Lemonade Cake. All glistening, moist, crumbly, and delicious.

This is an amazingly good and amazingly easy cake to bake. As much baking as I do from scratch, I have absolutely NO problem with cakes like this and the Famous Rum Cake that start with a store bought cake mix. I could spend twice as much time baking something similar totally from scratch, but when a recipe is this good, why not take the easy road every now and then?

This recipe came to me from a wonderful, grandmotherly, spry lady named Betty Bushnell who sort of adopted me when I was a graduate student. She was famous for making this cake and would make one upon request from certain flutists and for special occasions. When I graduated, the “secret” recipe was in my graduation card.

Here’s what you need:

Yellow Cake Mix, Lemon Jello, Lemonade, Sugar, Eggs, Vegetable Oil, and Water.

Click here for a Lemonade Cake Shopping List

Preheat the oven to 350 degrees.

The very first step, before you do anything else, is to dissolve one 3 ounce box of lemon jello in 3/4 cup of boiling water.

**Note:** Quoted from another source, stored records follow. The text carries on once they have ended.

Lemma get_strategy_spec_witness :
  exists self fp strategy inner,
    Agent.init (fun x => x) "a" 1 1 (Some 3) 3 = Ok self
    /\ Agent.forward (TF.variable_scope ("agent_" +:+ "a") "policy")
         (fun x => x) full_session = Ok fp
    /\ Forall (fun item : string * vec => Z.of_nat (length item.2) = 1)
         [("J", [0%Qc]); ("Q", [1%Qc])]
    /\ NoDup [("J", [0%Qc]); ("Q", [1%Qc])].*1
    /\ AgentOps.get_strategy self [("J", [0%Qc]); ("Q", [1%Qc])] full_session
       = (Ok strategy, full_session)
    /\ strategy !! "Q" = Some inner
    /\ inner !! 0%nat = fp [1%Qc] !! 0%nat.
Proof.
  assert (exists self, Agent.init (fun x => x) "a" 1 1 (Some 3) 3 = Ok self)
    as [self Hinit] by (eexists; reflexivity).
  destruct (Agent.forward (TF.variable_scope ("agent_" +:+ "a") "policy")
              (fun x => x) full_session) as [fp|] eqn:Hp;
    [| vm_compute in Hp; discriminate Hp].
  assert (Forall (fun item : string * vec => Z.of_nat (length item.2) = 1)
            [("J", [0%Qc]); ("Q", [1%Qc])]) as Hw
    by (repeat constructor).
  assert (NoDup [("J", [0%Qc]); ("Q", [1%Qc])].*1) as Hnd
    by (apply (bool_decide_unpack _); reflexivity).
  destruct (get_strategy_spec (fun x => x) "a" 1 1 (Some 3) 3 self
              full_session fp [("J", [0%Qc]); ("Q", [1%Qc])]
              Hinit Hp Hw Hnd) as (strategy & Hrun & Hin & _).
  destruct (Hin "Q" [1%Qc]) as (inner & Hk & Hi);
    [apply list_elem_of_further, list_elem_of_here |].
  exists self, fp, strategy, inner.
  split_and!; [exact Hinit | reflexivity | exact Hw | exact Hnd | exact Hrun
              | exact Hk | exact (Hi 0%nat)].
Defined.

Lemma get_strategy_wrong_width_witness :
  exists self fp,
    Agent.init (fun x => x) "a" 1 1 (Some 3) 3 = Ok self
    /\ Agent.forward (TF.variable_scope ("agent_" +:+ "a") "policy")
         (fun x => x) full_session = Ok fp
    /\ Exists (fun item : string * vec => Z.of_nat (length item.2) <> 1)
         [("J", [0%Qc]); ("Q", [1%Qc; 1%Qc])]
    /\ AgentOps.get_strategy self [("J", [0%Qc]); ("Q", [1%Qc; 1%Qc])]
         full_session
       = (Raise AssertionError, full_session).
Proof.
  assert (exists self, Agent.init (fun x => x) "a" 1 1 (Some 3) 3 = Ok self)
    as [self Hinit] by (eexists; reflexivity).
  destruct (Agent.forward (TF.variable_scope ("agent_" +:+ "a") "policy")
              (fun x => x) full_session) as [fp|] eqn:Hp;
    [| vm_compute in Hp; discriminate Hp].
  assert (Exists (fun item : string * vec => Z.of_nat (length item.2) <> 1)
            [("J", [0%Qc]); ("Q", [1%Qc; 1%Qc])]) as Hex.
  { apply Exists_cons_tl, Exists_cons_hd. cbn. lia. }
  exists self, fp.
  split_and!; [exact Hinit | reflexivity | exact Hex |].
  exact (get_strategy_wrong_width (fun x => x) "a" 1 1 (Some 3) 3 self
           full_session fp [("J", [0%Qc]); ("Q", [1%Qc; 1%Qc])]
           Hinit Hp Hex).
Defined.

(** ** Agent: one optimizer step per training call *)

(** X20.  With [1 <= batch_size <= len(replay_memory)], [train_q_network]
    draws [batch_size] transitions from the replay memory without
    replacement and runs the graph once on them: if the loss can be
    computed it is returned and the session becomes the one optimizer
    step [q_trainer] computes from that minibatch; otherwise the
    exception is raised and the session is as before.  The agent is
    unchanged in both cases.  [train_policy_network] does the same with
    the supervised memory. *)
Theorem train_runs_one_step
    (q_trainer : Agent.t -> Agent.q_feed -> TF.Session -> TF.Session)
    (log : Qc -> Qc)
    (policy_trainer :
       Agent.t -> AgentOps.policy_feed -> TF.Session -> TF.Session)
    (self : Agent.t) (sess : TF.Session) (w : World) (batch_size : Z) :
  1 <= batch_size ->
  (batch_size <= CircularBuffer.len (Agent.replay_memory self) ->
   exists minibatch w',
     Z.of_nat (length minibatch) = batch_size
     /\ minibatch ⊆+ CircularBuffer.buffer (Agent.replay_memory self)
     /\ Agent.train_q_network q_trainer batch_size (self, sess, w)
        = match Agent.q_loss self sess (Agent.make_q_feed minibatch) with
          | Ok loss =>
              (Ok loss,
               (self, q_trainer self (Agent.make_q_feed minibatch) sess, w'))
          | Raise e => (Raise e, (self, sess, w'))
          end)
  /\ (batch_size <= Reservoir.len (Agent.supervised_memory self) ->
      exists minibatch w',
        Z.of_nat (length minibatch) = batch_size
        /\ minibatch ⊆+ Reservoir.reservoir (Agent.supervised_memory self)
        /\ AgentOps.train_policy_network log policy_trainer batch_size
             (self, sess, w)
           = match AgentOps.policy_loss log self sess
                     (AgentOps.make_policy_feed minibatch) with
             | Ok loss =>
                 (Ok loss,
                  (self,
                   policy_trainer self (AgentOps.make_policy_feed minibatch)
                     sess, w'))
             | Raise e => (Raise e, (self, sess, w'))
             end).
Proof.
  intros Hn. split; intros Hle.
  - rewrite train_q_network_unfold.
    destruct (random_sample_ok
                (CircularBuffer.buffer (Agent.replay_memory self))
                batch_size (py_random w))
      as (mb & g' & -> & Hlen & Hsub);
      [unfold CircularBuffer.len in Hle; lia |].
    by exists mb, (World_ (np_random w) g').
  - rewrite train_policy_network_unfold.
    destruct (random_sample_ok
                (Reservoir.reservoir (Agent.supervised_memory self))
                batch_size (py_random w))
      as (mb & g' & -> & Hlen & Hsub);
      [unfold Reservoir.len in Hle; lia |].
    by exists mb, (World_ (np_random w) g').
Qed.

Give it a good whisk to help the jello dissolve and set it aside to cool.

By the way, I know it’s supposed to be jell-o but I just can’t make myself type that dumb hyphen.

The most important part of this recipe is preparing the pan. You will need a tube pan that has the removable bottom/tube section. You might be able to use a bundt pan, but I can’t make any guarantees as to how well your cake will come out of the pan if you don’t have the removable bottom. This cake is quite sticky until it cools so the tube pan just saves you a lot of worry and heartache about whether your cake will come out of the pan.

Remove the tube section and trace around the outer part of the circle on a piece of parchment paper.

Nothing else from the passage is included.